__What you need to do__
Work out the number of lines below containing the word "Record" and give nothing besides it.

Collected data
______

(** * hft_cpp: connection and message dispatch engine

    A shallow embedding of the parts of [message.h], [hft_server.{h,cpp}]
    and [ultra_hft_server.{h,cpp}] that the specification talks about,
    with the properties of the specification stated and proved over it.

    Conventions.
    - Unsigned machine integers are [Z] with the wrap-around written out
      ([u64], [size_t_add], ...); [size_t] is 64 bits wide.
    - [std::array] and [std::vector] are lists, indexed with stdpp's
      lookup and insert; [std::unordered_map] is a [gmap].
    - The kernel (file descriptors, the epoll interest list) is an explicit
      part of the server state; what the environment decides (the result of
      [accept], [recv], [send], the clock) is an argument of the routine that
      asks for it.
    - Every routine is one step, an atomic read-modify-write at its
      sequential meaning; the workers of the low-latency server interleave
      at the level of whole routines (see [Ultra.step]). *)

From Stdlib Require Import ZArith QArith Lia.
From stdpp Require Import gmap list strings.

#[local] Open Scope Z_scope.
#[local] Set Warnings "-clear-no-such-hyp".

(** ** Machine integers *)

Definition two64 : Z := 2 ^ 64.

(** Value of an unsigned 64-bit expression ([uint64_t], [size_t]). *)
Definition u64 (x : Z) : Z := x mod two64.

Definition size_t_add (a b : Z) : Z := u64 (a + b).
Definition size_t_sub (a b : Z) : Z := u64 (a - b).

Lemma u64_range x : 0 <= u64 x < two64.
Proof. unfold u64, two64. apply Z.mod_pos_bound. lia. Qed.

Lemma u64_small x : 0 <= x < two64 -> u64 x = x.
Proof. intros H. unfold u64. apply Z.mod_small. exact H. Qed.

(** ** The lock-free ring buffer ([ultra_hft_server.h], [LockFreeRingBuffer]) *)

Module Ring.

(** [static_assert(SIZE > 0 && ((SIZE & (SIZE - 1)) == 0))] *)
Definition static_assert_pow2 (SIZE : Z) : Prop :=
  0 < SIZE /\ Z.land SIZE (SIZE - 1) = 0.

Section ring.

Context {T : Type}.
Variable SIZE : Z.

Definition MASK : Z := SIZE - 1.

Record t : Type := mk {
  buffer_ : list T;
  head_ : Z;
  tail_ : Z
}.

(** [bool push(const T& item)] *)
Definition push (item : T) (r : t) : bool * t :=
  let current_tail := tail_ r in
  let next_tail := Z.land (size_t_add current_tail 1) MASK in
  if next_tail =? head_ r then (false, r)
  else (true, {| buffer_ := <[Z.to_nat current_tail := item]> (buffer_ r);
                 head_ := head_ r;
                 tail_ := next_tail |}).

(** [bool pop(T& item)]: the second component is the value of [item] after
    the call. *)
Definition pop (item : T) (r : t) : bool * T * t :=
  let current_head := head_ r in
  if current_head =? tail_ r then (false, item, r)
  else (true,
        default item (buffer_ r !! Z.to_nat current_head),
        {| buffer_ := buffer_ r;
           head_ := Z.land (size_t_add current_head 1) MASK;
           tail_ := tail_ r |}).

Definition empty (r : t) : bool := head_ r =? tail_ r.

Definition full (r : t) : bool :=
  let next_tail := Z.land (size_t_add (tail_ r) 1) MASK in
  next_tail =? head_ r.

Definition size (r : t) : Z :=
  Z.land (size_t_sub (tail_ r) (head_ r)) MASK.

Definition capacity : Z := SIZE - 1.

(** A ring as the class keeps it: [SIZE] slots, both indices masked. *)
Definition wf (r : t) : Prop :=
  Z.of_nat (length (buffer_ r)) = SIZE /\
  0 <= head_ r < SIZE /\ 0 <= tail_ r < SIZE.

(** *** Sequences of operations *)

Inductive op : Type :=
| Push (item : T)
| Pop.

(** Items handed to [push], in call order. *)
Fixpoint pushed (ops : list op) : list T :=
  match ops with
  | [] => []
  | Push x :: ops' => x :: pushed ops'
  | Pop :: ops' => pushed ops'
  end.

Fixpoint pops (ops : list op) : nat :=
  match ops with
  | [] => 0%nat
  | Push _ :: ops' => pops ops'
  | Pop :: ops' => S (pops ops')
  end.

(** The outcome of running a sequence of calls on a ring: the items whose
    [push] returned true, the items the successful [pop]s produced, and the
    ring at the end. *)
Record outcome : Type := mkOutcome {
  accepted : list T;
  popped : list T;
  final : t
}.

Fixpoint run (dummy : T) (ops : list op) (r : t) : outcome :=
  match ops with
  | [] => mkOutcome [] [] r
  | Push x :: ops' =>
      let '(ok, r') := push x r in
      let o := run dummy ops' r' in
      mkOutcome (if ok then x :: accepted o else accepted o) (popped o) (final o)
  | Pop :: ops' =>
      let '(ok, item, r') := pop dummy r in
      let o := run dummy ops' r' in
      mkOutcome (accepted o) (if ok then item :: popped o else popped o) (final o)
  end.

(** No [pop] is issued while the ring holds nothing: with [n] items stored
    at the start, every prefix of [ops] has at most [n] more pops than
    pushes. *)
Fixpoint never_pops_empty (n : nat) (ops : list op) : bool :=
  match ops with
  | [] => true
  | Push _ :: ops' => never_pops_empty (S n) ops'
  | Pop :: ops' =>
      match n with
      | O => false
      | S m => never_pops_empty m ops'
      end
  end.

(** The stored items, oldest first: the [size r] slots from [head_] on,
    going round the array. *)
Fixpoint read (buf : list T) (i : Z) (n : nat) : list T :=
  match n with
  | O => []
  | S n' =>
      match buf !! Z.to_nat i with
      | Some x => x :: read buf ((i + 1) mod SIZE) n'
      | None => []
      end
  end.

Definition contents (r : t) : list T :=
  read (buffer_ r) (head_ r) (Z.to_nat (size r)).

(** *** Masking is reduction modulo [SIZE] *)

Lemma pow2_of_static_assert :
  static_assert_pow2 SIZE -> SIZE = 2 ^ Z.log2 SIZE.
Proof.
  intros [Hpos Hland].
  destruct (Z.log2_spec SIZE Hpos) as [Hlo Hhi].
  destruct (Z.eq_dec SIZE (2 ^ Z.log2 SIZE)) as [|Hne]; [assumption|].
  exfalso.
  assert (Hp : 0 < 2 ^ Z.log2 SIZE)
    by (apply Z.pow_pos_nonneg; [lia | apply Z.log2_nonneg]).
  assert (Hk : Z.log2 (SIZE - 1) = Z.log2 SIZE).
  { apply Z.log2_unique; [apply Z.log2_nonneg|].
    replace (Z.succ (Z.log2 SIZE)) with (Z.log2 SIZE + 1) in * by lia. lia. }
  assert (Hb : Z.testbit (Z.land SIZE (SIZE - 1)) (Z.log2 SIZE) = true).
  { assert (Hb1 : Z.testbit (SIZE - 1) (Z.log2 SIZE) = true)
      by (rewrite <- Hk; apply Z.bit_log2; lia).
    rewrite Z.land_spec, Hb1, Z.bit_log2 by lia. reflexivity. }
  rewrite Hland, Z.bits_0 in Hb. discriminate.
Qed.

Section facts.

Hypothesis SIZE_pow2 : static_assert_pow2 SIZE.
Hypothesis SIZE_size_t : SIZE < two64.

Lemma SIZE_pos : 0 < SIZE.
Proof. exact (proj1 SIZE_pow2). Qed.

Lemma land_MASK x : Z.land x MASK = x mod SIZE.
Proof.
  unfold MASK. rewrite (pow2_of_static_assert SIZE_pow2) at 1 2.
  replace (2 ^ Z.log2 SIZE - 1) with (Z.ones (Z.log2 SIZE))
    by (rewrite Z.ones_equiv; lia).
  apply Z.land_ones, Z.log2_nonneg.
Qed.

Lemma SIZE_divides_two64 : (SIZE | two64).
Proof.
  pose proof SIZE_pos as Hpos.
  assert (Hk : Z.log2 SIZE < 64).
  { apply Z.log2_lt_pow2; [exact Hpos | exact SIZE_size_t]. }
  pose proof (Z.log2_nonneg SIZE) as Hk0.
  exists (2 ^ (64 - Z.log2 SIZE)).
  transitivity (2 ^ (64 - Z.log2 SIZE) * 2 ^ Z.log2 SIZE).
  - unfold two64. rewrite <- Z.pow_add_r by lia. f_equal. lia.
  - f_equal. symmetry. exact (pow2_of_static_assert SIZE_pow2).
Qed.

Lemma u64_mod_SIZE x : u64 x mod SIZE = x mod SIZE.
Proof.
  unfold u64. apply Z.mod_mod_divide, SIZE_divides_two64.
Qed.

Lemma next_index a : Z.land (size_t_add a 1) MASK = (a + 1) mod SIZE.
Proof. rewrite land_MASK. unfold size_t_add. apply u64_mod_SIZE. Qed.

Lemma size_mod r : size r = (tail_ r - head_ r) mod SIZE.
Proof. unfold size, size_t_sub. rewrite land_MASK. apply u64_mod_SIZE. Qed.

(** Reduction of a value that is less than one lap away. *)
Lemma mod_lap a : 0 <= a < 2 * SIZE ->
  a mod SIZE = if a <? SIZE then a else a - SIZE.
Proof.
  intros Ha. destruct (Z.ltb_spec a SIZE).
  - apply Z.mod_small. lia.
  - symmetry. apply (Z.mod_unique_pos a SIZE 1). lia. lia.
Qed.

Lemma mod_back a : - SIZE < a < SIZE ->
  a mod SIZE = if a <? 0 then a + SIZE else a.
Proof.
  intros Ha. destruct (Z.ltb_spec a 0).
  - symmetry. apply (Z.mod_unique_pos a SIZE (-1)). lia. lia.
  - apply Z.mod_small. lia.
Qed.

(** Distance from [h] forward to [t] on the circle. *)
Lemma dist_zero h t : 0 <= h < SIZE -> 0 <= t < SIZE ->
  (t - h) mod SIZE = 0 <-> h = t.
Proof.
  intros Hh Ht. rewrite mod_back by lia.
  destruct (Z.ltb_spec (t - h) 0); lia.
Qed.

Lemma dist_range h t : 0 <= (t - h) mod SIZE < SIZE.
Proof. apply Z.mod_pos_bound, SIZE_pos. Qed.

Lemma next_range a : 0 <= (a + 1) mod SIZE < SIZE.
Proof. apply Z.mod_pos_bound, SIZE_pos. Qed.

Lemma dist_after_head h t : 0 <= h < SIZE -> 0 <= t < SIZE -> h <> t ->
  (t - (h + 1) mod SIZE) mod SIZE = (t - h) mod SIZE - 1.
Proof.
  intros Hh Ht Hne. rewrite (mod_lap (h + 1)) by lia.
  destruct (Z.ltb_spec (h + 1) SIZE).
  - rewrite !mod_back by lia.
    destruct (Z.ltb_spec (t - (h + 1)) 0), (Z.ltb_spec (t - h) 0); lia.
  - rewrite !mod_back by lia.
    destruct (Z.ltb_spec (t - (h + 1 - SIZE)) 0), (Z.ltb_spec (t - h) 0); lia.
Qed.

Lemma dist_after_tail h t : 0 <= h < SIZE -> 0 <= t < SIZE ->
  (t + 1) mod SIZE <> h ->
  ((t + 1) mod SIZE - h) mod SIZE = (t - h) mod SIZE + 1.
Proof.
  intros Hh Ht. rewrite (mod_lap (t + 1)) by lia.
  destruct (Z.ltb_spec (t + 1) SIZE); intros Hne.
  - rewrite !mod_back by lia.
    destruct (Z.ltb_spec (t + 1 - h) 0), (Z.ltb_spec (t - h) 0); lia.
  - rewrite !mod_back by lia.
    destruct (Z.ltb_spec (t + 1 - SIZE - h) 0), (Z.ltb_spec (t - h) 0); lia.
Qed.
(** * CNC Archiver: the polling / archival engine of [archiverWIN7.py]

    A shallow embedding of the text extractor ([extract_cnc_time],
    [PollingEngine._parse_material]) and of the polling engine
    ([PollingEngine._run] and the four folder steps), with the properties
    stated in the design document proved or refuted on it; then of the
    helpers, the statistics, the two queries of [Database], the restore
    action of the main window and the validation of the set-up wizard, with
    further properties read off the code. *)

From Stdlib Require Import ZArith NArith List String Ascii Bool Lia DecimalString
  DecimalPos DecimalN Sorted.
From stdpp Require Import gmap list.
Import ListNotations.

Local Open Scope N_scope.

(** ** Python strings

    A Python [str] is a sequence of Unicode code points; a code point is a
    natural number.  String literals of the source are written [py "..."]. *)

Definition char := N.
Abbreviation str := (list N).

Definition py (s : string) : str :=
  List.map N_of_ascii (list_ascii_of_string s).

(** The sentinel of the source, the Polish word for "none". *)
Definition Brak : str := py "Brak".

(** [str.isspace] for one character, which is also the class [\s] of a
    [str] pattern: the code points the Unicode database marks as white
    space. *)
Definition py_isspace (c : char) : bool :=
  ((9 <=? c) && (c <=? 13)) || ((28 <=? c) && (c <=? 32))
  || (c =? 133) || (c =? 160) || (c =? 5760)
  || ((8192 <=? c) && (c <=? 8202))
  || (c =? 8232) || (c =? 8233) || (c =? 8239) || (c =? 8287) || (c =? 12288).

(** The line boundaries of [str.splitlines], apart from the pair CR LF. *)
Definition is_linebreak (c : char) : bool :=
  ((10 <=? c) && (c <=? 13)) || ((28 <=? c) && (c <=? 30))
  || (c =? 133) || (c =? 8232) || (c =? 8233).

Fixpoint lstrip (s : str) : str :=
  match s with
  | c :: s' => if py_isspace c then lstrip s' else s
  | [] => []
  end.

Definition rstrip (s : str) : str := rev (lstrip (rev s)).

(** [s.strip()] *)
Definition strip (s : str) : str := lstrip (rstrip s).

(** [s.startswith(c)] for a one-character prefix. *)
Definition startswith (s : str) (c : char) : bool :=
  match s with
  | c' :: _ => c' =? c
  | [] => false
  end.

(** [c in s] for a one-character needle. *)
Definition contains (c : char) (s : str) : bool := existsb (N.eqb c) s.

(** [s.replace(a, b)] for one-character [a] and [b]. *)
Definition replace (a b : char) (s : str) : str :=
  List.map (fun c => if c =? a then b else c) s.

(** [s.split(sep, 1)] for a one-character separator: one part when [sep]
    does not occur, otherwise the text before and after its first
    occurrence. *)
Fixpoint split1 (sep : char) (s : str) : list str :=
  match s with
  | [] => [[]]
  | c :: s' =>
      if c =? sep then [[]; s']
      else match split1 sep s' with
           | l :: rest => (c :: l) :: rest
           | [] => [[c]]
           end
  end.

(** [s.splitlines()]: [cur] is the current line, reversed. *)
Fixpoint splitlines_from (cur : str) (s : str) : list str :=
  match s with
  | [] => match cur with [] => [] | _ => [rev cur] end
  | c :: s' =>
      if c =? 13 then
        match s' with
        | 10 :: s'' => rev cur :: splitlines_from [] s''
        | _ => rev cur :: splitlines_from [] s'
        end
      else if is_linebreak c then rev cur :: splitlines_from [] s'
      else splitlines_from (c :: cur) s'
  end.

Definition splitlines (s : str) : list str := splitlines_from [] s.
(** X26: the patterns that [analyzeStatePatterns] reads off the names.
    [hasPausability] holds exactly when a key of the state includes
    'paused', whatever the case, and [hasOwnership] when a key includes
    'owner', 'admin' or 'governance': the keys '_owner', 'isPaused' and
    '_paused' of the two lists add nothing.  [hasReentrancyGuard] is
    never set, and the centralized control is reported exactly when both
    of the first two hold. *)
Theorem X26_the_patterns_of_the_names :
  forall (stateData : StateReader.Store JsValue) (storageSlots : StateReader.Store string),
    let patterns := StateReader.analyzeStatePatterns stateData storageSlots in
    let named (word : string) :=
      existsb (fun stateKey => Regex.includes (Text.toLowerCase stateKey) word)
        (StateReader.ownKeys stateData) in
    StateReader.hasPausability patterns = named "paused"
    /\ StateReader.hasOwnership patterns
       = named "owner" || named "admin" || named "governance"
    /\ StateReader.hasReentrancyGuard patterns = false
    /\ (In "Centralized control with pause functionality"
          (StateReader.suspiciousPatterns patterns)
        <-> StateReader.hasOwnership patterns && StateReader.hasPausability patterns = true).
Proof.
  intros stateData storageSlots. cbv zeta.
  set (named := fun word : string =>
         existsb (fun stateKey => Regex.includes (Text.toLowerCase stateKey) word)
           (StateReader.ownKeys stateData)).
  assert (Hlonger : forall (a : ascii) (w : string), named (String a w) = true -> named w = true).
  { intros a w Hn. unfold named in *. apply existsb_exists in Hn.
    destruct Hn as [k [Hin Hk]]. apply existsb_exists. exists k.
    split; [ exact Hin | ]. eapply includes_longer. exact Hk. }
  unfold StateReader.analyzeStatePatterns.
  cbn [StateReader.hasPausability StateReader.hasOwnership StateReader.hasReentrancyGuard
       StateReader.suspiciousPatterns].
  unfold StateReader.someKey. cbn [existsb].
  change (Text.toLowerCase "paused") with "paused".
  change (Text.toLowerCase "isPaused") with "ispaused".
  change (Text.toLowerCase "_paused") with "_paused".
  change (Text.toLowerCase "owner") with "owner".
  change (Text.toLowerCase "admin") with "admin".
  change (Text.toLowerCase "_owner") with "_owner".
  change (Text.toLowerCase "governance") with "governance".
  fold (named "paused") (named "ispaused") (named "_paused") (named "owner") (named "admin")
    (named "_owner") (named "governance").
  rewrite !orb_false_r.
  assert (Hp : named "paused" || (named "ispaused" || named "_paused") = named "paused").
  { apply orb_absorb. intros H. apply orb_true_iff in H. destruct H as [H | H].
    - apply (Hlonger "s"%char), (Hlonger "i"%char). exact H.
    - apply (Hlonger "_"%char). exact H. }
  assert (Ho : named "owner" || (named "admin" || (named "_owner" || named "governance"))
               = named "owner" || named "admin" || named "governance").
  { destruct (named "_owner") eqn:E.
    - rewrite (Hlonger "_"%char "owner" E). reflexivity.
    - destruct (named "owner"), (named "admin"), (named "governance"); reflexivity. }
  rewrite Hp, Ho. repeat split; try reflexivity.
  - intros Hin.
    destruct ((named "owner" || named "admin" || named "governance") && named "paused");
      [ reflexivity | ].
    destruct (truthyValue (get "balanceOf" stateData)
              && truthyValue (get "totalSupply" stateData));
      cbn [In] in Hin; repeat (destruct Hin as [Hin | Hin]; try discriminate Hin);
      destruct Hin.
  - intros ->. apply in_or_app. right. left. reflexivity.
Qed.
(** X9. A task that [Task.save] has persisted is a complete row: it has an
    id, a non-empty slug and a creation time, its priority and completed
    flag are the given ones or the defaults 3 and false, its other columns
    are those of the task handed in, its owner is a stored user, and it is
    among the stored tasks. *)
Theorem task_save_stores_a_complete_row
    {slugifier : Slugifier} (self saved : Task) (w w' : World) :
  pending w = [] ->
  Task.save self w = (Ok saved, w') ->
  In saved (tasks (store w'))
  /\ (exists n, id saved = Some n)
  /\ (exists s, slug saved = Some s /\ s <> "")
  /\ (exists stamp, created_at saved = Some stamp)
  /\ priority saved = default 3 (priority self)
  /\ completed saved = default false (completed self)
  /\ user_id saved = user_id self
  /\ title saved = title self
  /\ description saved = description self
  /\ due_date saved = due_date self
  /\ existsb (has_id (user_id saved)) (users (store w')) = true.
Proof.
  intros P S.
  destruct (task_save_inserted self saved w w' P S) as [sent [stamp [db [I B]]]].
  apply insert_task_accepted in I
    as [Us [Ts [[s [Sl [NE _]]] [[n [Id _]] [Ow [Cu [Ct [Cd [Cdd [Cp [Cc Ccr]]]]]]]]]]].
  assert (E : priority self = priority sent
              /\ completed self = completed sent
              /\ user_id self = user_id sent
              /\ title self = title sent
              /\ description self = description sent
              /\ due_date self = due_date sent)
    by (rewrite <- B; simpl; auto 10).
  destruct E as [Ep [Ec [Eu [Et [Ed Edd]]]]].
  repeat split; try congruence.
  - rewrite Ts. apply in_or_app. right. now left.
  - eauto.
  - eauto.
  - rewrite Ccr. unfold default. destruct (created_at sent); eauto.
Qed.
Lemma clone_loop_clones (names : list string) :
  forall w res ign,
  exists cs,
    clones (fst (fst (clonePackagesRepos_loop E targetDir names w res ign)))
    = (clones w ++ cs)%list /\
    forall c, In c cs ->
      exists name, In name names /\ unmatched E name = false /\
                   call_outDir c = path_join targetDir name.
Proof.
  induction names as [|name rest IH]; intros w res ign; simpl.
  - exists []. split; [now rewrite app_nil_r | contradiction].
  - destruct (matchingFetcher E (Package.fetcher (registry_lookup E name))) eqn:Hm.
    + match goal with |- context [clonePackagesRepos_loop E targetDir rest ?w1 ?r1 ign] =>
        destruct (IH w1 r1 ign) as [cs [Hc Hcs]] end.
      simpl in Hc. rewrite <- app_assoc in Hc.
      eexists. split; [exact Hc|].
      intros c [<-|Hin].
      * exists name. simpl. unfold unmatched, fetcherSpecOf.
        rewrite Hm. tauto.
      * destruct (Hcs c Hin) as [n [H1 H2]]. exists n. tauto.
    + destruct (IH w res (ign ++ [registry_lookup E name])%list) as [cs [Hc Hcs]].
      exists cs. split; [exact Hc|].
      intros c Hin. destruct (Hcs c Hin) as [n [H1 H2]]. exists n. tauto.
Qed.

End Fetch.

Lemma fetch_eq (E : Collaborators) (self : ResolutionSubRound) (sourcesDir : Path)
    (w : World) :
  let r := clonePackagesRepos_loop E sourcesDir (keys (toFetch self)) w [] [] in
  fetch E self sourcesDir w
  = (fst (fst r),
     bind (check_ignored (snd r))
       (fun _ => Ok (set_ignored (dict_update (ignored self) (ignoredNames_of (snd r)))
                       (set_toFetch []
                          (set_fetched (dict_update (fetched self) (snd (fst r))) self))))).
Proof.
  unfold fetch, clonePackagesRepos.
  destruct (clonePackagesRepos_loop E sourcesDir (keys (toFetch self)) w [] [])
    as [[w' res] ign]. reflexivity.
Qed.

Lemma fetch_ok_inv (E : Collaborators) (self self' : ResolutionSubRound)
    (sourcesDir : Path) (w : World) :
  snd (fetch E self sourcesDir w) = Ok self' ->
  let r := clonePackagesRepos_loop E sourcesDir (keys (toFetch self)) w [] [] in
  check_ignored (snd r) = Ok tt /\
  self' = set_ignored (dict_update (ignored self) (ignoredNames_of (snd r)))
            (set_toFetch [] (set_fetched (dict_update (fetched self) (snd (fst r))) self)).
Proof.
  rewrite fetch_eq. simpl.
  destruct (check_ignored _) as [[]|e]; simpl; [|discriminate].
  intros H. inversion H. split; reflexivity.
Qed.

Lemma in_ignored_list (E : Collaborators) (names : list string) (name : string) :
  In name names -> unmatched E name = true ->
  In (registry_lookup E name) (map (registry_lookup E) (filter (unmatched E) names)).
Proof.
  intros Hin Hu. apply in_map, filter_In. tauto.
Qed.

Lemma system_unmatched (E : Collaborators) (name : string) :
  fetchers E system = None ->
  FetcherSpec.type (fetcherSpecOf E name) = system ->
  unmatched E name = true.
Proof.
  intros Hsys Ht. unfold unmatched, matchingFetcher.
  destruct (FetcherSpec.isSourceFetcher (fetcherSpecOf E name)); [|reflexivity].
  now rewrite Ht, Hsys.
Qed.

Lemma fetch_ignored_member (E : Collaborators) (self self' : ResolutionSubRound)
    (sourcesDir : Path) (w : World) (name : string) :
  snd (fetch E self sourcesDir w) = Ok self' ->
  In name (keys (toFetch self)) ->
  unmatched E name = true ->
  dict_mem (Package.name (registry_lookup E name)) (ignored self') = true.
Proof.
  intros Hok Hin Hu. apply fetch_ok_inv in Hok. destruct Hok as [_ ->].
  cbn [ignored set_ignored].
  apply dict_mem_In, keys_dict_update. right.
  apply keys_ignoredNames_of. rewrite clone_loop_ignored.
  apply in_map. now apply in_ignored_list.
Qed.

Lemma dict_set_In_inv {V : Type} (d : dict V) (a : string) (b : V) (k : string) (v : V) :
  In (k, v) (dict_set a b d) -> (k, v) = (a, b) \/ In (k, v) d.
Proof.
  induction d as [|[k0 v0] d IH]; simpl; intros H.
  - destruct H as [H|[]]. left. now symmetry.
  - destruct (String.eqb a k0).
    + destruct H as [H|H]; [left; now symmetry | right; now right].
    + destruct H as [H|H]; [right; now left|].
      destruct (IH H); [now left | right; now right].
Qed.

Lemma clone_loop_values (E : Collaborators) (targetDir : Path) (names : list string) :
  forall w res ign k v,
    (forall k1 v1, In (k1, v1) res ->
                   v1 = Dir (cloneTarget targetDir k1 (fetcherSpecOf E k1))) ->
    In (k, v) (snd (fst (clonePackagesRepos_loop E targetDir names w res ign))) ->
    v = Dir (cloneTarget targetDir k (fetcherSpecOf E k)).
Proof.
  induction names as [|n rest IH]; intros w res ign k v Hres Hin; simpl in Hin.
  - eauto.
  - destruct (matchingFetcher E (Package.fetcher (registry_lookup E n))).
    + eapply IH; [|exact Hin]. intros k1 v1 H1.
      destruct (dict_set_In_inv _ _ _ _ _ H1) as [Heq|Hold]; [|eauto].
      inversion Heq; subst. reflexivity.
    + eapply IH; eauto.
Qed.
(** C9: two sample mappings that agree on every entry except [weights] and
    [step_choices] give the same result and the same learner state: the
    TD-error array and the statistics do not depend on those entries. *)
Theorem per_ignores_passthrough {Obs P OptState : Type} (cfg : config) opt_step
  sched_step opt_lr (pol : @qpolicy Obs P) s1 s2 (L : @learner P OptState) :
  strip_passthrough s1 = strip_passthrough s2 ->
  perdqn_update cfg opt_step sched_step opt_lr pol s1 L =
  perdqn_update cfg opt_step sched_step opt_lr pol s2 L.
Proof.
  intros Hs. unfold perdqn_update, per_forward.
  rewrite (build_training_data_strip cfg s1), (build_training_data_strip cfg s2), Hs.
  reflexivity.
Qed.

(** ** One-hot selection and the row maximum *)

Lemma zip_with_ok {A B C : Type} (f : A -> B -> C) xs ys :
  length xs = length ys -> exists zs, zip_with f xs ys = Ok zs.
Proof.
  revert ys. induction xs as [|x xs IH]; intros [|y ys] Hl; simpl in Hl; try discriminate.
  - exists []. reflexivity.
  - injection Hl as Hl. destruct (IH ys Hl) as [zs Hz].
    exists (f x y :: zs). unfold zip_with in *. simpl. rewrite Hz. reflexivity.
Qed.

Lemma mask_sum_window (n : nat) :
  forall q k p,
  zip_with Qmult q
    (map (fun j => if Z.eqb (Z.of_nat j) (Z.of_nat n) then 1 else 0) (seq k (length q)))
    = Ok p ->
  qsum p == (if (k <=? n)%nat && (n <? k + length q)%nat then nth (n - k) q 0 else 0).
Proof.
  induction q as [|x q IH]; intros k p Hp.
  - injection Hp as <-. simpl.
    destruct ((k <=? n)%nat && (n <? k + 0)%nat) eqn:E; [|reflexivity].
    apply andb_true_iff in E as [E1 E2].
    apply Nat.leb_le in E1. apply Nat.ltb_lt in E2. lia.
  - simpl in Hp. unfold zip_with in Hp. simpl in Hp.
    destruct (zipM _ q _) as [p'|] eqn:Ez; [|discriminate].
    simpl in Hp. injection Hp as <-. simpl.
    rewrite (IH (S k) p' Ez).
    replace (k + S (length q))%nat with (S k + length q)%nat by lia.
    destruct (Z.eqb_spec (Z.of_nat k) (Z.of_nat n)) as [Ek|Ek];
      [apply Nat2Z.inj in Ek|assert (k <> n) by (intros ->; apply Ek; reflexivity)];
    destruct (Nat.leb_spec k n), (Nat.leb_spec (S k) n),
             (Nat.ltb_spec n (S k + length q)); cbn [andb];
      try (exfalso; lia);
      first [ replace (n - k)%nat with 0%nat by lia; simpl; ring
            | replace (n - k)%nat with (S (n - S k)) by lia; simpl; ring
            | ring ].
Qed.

______

__Exercise answer__
2